**Required action**
In the data below, find the line containing "(** * Dark Family", then set down that line and every later line up to and including the line containing "part of [generate_html_for_clan]", exactly.

**Material provided**
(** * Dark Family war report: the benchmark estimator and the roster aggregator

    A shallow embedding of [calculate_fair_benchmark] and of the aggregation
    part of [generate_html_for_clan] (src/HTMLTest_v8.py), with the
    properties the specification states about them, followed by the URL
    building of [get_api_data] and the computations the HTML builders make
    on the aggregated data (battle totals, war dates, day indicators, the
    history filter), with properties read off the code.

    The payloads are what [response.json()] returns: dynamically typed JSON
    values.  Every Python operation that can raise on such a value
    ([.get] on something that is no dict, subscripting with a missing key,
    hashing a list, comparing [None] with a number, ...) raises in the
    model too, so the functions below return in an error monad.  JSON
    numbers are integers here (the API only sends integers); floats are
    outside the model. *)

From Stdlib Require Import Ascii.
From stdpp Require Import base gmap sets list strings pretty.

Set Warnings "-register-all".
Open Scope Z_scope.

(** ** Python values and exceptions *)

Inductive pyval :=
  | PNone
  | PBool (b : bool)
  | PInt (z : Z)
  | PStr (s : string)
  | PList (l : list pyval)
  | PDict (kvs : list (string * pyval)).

==

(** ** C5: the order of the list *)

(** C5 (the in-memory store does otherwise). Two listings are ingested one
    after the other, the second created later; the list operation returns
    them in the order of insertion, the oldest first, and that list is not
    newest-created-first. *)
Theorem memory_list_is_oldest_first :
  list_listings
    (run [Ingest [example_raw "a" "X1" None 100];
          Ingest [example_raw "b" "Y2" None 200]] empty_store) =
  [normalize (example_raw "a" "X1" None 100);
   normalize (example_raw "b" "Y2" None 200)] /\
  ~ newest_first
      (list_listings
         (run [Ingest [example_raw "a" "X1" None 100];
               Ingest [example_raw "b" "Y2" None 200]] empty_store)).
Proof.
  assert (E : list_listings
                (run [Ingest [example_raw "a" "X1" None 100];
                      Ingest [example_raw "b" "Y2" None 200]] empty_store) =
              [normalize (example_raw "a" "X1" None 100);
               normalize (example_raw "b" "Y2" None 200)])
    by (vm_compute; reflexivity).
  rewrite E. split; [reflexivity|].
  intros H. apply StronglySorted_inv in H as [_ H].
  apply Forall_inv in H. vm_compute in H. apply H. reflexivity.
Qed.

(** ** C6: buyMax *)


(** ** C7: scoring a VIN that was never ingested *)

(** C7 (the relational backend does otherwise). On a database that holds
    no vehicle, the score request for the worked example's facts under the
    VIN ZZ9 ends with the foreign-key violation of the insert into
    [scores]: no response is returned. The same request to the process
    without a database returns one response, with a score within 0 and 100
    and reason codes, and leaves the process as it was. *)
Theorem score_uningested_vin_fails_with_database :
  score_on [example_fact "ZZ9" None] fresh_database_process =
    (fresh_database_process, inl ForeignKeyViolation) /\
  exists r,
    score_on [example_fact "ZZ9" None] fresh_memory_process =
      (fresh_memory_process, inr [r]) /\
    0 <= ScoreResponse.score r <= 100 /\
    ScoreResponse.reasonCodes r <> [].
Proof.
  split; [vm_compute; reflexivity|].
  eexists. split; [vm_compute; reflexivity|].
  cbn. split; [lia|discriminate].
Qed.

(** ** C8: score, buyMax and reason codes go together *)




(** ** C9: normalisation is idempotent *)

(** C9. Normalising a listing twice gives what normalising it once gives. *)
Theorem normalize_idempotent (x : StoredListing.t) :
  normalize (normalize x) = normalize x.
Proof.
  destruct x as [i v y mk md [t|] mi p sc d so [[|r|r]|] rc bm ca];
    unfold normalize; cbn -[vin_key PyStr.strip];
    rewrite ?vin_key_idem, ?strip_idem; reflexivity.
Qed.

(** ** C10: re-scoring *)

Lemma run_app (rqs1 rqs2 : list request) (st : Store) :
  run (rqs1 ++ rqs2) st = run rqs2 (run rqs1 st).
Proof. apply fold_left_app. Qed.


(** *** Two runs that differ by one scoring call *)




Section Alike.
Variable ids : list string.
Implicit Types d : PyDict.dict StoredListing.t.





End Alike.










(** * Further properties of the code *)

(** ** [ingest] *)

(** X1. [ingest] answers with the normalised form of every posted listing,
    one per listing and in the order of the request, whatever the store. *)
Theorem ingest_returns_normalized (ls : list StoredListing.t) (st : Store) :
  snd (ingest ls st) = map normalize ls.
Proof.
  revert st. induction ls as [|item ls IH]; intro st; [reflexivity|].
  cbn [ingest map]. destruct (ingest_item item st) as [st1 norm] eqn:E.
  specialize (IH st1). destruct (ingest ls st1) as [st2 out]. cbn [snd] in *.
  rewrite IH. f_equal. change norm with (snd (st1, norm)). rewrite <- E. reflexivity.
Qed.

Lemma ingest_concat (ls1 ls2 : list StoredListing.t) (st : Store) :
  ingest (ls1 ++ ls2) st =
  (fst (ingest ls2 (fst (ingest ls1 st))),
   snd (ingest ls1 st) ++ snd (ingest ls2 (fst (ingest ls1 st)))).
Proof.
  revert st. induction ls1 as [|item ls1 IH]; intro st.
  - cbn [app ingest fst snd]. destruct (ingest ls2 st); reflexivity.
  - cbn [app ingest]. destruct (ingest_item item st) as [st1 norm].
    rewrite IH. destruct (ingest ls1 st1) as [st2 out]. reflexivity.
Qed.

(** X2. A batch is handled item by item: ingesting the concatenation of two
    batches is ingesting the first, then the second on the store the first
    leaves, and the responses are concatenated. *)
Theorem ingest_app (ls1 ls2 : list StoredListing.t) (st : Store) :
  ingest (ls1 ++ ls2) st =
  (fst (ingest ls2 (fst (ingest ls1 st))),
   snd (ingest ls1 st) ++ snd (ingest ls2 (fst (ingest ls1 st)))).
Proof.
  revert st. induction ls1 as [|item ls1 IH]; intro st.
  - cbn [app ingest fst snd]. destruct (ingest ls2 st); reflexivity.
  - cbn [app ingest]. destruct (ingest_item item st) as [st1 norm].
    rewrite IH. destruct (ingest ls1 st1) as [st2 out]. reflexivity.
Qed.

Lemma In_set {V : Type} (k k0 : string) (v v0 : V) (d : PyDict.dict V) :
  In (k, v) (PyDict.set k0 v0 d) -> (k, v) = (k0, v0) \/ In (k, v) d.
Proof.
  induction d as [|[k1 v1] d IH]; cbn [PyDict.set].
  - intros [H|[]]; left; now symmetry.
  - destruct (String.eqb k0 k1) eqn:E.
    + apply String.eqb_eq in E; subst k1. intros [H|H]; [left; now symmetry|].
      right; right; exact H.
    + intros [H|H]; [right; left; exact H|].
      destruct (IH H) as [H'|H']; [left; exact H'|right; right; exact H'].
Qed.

**The answer**
(** * Dark Family war report: the benchmark estimator and the roster aggregator

    A shallow embedding of [calculate_fair_benchmark] and of the aggregation
    part of [generate_html_for_clan] (src/HTMLTest_v8.py), with the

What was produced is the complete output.